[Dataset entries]

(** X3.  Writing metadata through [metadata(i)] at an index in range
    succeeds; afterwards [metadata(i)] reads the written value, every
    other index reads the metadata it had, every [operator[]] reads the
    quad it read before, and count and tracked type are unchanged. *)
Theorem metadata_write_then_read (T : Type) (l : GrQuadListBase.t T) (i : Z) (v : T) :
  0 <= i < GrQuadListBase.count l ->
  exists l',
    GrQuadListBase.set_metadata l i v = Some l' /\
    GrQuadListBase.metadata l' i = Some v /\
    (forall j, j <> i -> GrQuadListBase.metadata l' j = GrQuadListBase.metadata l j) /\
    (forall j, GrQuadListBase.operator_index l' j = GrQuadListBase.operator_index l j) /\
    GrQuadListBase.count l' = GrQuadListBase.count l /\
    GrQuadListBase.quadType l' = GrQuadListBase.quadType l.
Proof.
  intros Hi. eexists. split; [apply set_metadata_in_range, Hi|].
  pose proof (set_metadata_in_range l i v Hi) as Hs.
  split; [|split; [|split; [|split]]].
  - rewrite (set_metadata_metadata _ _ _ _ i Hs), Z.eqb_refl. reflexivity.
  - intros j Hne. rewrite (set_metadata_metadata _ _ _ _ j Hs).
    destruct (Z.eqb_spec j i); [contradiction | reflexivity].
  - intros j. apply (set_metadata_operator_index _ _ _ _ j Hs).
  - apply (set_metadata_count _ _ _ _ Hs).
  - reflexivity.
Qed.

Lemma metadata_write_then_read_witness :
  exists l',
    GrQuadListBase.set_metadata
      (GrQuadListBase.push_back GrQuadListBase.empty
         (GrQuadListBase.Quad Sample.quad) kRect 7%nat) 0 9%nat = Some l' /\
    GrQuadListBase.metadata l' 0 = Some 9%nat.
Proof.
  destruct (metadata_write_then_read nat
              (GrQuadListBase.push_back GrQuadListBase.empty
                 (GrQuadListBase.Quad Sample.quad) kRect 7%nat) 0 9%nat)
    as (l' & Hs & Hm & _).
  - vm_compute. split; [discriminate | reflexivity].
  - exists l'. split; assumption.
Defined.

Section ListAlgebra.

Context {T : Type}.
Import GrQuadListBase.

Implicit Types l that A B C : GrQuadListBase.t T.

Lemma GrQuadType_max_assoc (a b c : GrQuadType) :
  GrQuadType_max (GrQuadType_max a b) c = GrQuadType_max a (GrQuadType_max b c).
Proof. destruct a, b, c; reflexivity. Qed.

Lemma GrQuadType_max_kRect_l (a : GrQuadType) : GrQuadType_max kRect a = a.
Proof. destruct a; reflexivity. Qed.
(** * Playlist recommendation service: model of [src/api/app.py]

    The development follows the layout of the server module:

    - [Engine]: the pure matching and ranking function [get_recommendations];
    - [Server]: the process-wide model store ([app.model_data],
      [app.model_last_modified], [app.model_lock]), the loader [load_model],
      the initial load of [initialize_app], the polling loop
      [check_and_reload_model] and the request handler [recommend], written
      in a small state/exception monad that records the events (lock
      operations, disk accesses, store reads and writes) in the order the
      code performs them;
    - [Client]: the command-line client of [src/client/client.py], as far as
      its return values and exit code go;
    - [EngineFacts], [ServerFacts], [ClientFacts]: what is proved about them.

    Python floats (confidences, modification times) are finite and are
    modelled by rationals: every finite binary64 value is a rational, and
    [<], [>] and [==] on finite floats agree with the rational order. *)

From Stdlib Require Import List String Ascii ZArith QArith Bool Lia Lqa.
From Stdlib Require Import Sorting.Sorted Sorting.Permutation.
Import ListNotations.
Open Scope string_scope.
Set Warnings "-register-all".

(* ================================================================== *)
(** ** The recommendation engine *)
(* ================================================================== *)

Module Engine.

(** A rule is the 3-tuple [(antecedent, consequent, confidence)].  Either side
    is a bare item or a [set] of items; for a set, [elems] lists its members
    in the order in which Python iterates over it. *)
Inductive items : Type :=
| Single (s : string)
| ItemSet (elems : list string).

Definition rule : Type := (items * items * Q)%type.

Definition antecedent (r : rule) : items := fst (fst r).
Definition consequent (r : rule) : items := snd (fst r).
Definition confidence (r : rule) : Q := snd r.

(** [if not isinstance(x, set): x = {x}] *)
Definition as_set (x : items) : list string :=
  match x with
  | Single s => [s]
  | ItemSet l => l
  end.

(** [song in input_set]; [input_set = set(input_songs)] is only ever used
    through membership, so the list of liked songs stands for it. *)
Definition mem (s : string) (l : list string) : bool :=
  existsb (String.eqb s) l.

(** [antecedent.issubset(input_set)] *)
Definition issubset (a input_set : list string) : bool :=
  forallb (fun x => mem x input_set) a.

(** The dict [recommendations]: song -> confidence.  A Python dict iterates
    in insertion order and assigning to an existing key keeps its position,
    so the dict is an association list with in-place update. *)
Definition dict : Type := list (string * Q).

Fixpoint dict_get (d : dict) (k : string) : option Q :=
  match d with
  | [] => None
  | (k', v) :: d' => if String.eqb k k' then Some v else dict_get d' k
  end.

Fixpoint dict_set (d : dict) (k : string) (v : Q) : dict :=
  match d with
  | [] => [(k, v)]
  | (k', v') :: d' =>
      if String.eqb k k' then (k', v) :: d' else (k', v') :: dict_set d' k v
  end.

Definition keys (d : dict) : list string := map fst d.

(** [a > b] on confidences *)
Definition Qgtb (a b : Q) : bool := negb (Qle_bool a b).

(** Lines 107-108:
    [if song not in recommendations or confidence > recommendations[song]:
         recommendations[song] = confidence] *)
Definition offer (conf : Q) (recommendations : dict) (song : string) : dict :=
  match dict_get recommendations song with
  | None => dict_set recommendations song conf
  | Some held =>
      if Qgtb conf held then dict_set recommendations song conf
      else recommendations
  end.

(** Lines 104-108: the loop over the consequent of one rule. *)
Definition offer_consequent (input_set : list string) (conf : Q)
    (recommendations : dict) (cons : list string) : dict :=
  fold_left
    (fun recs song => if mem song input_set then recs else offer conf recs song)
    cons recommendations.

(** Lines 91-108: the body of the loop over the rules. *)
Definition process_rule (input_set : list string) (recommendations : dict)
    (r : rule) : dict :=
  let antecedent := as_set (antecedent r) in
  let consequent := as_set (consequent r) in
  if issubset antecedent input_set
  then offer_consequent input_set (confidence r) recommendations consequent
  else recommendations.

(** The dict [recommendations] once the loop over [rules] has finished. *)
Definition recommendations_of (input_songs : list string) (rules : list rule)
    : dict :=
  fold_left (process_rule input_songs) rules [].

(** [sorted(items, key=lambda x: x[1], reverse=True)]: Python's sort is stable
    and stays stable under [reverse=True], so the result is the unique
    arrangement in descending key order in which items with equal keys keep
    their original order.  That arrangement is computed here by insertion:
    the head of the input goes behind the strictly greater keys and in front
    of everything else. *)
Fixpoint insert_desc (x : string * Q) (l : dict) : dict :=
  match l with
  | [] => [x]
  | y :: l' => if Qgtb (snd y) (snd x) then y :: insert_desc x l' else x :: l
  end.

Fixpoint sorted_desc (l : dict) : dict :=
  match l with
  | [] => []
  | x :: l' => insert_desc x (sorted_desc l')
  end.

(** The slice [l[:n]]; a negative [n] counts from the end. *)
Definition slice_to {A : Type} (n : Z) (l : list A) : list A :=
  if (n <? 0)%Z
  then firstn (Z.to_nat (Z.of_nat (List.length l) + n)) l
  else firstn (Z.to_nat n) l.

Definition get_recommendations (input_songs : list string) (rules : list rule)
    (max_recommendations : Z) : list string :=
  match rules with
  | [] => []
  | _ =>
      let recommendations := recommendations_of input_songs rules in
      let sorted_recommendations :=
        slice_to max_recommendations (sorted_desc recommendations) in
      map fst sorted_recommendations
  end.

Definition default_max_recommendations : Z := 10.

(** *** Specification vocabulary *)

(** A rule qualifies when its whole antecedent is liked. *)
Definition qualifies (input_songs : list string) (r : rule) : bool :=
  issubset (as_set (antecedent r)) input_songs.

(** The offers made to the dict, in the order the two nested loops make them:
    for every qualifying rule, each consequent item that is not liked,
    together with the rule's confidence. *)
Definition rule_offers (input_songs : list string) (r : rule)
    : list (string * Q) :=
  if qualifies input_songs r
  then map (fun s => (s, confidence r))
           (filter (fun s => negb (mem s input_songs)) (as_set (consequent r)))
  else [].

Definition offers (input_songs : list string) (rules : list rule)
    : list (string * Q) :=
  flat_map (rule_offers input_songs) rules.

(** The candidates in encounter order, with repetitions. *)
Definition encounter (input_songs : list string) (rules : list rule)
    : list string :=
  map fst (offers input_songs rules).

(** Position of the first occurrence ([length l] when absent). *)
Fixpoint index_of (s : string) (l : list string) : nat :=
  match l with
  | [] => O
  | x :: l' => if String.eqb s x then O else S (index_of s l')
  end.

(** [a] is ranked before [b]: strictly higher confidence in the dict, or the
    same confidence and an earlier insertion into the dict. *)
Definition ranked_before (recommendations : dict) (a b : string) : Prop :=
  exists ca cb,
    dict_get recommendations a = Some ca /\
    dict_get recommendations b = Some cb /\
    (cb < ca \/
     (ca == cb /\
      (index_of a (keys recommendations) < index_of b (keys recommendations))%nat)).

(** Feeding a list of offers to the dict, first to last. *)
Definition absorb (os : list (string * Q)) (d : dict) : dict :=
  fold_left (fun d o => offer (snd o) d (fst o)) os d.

...

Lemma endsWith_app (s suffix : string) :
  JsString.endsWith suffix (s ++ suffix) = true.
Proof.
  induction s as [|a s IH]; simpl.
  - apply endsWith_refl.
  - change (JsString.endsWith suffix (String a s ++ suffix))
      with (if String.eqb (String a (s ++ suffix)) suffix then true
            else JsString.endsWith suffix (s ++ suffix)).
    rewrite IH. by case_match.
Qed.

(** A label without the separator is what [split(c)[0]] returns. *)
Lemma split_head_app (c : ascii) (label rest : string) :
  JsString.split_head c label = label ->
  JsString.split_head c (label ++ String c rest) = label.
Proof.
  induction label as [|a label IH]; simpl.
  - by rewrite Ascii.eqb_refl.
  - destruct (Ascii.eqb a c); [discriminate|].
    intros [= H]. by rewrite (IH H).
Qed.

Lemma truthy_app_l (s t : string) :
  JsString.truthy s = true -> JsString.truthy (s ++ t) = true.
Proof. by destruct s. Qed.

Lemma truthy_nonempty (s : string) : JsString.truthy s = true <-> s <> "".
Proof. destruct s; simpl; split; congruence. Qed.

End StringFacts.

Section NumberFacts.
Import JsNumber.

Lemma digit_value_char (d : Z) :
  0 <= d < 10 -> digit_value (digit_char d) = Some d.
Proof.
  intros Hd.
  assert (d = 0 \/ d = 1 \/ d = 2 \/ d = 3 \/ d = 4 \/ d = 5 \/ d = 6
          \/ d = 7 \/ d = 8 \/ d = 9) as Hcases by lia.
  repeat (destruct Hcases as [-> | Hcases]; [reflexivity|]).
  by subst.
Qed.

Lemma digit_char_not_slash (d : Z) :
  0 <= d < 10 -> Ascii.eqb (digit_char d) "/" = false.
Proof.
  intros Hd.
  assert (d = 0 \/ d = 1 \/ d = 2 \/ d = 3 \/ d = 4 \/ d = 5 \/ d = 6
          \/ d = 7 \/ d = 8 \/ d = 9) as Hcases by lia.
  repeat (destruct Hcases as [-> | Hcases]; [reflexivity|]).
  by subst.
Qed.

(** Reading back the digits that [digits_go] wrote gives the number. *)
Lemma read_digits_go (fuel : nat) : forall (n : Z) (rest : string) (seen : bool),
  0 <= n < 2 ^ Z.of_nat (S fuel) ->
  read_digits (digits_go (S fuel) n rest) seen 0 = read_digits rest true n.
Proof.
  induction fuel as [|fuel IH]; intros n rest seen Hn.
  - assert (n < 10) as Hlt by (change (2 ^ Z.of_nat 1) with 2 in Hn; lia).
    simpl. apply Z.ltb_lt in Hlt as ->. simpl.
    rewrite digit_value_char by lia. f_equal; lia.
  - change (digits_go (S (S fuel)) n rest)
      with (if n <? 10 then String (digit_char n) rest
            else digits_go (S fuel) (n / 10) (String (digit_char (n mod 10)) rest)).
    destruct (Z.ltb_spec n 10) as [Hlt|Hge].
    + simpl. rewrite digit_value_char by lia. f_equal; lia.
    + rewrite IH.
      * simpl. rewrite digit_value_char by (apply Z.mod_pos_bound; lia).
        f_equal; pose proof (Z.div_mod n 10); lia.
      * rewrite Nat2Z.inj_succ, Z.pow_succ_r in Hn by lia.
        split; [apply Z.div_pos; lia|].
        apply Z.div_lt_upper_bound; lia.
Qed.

- **What you will do**
Set aside each line above that includes the string "simpl" and report it.

- **Response to this task**
  induction s as [|a s IH]; simpl.
  induction label as [|a label IH]; simpl.
Proof. destruct s; simpl; split; congruence. Qed.
    simpl. apply Z.ltb_lt in Hlt as ->. simpl.
    + simpl. rewrite digit_value_char by lia. f_equal; lia.
      * simpl. rewrite digit_value_char by (apply Z.mod_pos_bound; lia).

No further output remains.